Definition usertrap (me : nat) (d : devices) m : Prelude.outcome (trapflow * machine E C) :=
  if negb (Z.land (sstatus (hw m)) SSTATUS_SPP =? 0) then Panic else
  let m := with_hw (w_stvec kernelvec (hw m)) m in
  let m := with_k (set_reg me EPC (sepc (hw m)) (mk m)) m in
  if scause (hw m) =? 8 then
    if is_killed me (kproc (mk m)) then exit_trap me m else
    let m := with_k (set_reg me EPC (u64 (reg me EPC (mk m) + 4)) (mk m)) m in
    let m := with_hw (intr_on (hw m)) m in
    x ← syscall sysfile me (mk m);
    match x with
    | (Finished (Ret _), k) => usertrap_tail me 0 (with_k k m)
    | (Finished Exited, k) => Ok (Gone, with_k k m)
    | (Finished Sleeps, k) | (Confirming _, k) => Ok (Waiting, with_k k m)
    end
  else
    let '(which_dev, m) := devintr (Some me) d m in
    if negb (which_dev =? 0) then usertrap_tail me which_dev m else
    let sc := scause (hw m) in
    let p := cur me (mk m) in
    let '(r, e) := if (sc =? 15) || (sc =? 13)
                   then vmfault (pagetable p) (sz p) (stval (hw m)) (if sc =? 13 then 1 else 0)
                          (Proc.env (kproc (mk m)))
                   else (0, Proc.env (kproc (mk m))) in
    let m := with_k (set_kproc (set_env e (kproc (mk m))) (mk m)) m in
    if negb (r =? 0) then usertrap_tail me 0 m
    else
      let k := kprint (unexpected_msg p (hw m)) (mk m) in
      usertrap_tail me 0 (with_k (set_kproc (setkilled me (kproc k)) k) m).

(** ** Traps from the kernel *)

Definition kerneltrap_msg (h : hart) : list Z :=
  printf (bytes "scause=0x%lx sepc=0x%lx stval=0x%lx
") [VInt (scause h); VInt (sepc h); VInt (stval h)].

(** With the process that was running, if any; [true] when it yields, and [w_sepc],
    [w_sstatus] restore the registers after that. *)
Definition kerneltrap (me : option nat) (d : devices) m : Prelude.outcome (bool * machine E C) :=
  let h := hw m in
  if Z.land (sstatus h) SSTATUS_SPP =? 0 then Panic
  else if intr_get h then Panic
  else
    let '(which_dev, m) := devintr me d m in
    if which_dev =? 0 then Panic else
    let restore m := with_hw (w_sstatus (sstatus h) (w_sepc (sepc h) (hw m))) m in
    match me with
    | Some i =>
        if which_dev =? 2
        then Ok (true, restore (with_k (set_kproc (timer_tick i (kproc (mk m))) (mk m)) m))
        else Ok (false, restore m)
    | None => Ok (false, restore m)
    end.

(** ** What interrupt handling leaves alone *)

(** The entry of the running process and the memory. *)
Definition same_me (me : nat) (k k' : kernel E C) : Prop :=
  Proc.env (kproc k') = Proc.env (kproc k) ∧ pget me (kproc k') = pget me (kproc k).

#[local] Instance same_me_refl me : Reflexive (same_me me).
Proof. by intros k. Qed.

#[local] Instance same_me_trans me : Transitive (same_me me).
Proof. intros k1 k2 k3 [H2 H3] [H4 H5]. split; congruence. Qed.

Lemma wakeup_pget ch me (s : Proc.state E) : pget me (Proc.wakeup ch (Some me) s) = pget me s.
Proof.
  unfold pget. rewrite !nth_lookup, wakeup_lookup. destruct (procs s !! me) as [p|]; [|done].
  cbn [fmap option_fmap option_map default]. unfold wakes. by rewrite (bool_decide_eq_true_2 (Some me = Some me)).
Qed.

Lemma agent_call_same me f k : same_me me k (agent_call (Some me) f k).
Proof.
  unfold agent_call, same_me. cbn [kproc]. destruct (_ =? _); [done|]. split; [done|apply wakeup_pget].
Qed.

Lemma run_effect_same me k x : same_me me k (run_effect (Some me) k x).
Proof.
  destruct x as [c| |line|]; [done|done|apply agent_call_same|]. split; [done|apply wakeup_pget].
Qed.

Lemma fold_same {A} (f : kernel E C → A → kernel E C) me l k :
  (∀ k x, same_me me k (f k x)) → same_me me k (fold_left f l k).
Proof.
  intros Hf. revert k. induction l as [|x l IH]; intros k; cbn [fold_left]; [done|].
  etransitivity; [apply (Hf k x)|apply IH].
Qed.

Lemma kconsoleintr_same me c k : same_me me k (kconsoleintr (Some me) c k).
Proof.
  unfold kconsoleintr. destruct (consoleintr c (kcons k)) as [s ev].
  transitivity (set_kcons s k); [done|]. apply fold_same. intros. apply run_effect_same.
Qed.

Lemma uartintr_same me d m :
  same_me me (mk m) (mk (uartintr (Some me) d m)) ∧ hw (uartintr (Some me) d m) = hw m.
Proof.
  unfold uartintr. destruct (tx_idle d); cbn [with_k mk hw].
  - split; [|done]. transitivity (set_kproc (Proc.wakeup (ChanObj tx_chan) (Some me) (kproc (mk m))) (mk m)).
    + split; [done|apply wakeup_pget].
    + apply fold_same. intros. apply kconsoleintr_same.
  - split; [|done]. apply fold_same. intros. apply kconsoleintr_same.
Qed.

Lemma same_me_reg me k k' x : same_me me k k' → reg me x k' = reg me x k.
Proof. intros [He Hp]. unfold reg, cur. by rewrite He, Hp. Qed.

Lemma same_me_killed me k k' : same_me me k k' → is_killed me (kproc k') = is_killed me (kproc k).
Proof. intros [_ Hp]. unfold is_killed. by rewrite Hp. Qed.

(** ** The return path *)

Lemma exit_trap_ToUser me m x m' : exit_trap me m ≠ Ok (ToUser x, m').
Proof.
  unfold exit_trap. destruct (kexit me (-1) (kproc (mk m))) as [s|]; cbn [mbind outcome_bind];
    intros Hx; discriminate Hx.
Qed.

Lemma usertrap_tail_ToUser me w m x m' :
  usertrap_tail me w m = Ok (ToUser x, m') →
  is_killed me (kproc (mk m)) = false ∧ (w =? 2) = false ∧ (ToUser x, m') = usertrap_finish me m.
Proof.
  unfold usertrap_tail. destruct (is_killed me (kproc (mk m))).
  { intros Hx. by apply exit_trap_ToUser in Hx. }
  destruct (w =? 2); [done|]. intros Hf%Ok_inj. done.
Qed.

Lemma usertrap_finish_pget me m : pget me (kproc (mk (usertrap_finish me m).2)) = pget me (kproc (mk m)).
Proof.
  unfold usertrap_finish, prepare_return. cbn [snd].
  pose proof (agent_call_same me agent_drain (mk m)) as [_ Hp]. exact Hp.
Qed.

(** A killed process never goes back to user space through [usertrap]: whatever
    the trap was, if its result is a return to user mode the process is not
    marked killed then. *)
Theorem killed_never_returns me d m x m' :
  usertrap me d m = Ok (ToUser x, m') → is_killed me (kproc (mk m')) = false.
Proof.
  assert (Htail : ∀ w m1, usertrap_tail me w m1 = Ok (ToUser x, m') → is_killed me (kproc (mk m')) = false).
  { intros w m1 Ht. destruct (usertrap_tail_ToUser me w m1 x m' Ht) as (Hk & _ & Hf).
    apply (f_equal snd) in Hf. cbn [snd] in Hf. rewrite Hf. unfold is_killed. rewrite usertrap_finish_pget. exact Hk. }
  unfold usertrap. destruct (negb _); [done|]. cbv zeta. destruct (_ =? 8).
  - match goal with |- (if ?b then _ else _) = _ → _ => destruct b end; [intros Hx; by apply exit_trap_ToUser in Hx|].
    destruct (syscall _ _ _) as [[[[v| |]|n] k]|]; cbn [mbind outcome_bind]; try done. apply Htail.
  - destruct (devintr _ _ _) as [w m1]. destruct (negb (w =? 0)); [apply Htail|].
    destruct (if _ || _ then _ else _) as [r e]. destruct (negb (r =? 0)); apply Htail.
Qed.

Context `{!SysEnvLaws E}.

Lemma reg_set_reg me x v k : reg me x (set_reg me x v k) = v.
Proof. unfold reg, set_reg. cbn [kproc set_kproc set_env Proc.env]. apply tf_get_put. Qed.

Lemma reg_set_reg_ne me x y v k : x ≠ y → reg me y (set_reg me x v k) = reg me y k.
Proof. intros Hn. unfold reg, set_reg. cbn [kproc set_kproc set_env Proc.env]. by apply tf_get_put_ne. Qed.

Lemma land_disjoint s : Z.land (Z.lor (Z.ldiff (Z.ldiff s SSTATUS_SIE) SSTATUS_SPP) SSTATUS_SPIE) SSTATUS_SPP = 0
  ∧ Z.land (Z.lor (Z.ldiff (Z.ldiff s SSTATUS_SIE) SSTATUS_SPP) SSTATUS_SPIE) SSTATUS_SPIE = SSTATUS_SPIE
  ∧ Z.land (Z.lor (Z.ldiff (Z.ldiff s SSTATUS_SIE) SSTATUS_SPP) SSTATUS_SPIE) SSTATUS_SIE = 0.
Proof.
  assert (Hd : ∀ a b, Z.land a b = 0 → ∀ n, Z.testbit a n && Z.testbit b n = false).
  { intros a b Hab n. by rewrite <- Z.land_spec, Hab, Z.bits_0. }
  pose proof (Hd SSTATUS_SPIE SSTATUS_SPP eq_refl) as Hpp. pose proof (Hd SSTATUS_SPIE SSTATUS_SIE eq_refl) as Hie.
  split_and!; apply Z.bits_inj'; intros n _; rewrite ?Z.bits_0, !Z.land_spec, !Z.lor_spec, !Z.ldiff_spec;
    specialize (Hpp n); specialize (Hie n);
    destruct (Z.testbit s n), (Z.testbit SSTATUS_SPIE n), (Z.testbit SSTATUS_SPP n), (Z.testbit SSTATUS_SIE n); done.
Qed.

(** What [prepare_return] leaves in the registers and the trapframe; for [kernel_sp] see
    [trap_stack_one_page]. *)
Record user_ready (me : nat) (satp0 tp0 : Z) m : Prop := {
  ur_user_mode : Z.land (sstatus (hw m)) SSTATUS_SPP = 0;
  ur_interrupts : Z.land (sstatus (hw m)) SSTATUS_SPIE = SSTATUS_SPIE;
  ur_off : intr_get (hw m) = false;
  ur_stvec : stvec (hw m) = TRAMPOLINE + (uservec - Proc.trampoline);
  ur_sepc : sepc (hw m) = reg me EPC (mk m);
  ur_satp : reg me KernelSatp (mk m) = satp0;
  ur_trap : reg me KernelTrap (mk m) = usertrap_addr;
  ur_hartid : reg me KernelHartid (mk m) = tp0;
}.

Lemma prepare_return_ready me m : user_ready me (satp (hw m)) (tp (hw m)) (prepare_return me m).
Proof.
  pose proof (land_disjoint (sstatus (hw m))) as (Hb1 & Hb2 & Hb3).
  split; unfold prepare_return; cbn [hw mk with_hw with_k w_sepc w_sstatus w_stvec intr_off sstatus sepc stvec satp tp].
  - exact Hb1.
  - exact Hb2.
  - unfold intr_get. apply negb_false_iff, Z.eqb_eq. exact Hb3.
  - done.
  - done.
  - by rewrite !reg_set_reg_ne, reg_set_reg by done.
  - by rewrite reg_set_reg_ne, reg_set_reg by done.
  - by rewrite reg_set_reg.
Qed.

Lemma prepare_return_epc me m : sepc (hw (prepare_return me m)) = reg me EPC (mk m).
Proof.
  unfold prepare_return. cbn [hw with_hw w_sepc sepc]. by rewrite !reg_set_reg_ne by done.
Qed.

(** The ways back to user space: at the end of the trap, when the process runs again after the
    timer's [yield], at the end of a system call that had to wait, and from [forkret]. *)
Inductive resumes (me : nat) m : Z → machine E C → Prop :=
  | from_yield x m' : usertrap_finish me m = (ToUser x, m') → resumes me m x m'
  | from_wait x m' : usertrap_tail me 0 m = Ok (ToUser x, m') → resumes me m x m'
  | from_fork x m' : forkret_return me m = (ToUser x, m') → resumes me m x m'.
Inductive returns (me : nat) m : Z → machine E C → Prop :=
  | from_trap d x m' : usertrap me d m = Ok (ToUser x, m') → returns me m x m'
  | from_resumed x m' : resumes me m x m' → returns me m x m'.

--- --- ---

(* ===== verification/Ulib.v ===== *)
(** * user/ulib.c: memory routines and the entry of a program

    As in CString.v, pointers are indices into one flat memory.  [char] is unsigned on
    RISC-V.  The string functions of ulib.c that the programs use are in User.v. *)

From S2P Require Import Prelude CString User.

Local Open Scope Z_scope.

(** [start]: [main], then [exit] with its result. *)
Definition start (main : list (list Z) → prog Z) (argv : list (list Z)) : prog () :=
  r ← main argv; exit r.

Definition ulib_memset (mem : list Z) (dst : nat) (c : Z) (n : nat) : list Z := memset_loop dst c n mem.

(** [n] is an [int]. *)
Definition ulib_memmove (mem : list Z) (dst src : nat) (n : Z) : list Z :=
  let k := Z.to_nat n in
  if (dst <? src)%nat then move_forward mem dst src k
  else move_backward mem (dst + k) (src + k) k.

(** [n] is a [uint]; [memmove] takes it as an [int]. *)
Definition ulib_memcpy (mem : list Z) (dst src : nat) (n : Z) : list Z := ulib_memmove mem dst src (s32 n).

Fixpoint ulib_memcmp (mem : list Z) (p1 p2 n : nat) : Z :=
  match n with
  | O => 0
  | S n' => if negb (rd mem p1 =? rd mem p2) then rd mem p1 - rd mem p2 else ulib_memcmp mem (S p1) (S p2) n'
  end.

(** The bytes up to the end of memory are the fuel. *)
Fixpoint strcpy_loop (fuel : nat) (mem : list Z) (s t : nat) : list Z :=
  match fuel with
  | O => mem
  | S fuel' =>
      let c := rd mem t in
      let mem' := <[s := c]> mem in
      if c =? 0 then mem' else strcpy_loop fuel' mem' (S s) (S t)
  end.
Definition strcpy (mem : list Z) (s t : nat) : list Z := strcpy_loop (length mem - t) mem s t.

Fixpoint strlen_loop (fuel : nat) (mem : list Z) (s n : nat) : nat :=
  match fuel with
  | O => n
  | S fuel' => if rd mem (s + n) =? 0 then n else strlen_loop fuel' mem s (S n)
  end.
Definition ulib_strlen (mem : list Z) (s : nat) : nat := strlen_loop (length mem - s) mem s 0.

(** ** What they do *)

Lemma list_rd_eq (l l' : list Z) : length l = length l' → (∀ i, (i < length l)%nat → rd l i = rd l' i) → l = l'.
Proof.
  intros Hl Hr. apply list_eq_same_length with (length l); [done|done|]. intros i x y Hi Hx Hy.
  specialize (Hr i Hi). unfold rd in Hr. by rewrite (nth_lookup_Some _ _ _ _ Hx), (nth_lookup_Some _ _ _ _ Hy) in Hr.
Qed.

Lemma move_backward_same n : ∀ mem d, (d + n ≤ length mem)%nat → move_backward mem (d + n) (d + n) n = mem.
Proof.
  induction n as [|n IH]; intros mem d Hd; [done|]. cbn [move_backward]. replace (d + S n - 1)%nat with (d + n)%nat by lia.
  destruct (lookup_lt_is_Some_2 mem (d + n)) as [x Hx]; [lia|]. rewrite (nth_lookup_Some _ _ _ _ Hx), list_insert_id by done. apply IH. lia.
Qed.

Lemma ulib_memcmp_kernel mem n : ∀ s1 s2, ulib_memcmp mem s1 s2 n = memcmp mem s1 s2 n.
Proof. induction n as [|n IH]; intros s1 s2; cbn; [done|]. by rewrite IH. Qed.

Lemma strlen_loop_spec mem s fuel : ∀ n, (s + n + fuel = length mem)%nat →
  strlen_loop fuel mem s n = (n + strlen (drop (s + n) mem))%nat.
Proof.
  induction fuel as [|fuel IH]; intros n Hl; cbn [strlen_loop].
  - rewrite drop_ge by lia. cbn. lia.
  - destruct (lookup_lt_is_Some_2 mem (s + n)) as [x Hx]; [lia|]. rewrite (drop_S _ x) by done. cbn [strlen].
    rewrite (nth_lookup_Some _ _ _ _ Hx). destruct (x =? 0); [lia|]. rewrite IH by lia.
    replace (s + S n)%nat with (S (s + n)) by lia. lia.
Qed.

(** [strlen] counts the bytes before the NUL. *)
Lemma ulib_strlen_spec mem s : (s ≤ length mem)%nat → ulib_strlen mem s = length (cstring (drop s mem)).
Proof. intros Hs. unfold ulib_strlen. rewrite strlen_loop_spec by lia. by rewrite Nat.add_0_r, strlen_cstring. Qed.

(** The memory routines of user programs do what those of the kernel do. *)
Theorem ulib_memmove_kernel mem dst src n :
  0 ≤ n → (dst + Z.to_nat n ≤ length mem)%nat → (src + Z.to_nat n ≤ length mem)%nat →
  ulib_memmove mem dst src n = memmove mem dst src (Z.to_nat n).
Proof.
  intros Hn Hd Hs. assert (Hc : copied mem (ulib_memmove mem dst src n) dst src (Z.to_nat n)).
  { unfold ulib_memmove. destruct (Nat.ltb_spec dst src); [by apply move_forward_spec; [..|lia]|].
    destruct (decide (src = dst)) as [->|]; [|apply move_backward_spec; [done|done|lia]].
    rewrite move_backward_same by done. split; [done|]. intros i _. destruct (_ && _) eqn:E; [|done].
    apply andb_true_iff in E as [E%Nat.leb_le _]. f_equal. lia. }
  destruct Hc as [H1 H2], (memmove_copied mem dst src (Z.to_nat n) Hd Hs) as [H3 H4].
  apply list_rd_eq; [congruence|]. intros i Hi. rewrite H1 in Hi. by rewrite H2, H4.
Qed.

--- --- ---

:: Work instruction ::
Quote the listing above, but only from the line that shows "pose proof (land_disjoint" through the line that shows "resumes me m x m'.".

:: Solution for this problem ::
  pose proof (land_disjoint (sstatus (hw m))) as (Hb1 & Hb2 & Hb3).
  split; unfold prepare_return; cbn [hw mk with_hw with_k w_sepc w_sstatus w_stvec intr_off sstatus sepc stvec satp tp].
  - exact Hb1.
  - exact Hb2.
  - unfold intr_get. apply negb_false_iff, Z.eqb_eq. exact Hb3.
  - done.
  - done.
  - by rewrite !reg_set_reg_ne, reg_set_reg by done.
  - by rewrite reg_set_reg_ne, reg_set_reg by done.
  - by rewrite reg_set_reg.
Qed.

Lemma prepare_return_epc me m : sepc (hw (prepare_return me m)) = reg me EPC (mk m).
Proof.
  unfold prepare_return. cbn [hw with_hw w_sepc sepc]. by rewrite !reg_set_reg_ne by done.
Qed.

(** The ways back to user space: at the end of the trap, when the process runs again after the
    timer's [yield], at the end of a system call that had to wait, and from [forkret]. *)
Inductive resumes (me : nat) m : Z → machine E C → Prop :=
  | from_yield x m' : usertrap_finish me m = (ToUser x, m') → resumes me m x m'
  | from_wait x m' : usertrap_tail me 0 m = Ok (ToUser x, m') → resumes me m x m'
  | from_fork x m' : forkret_return me m = (ToUser x, m') → resumes me m x m'.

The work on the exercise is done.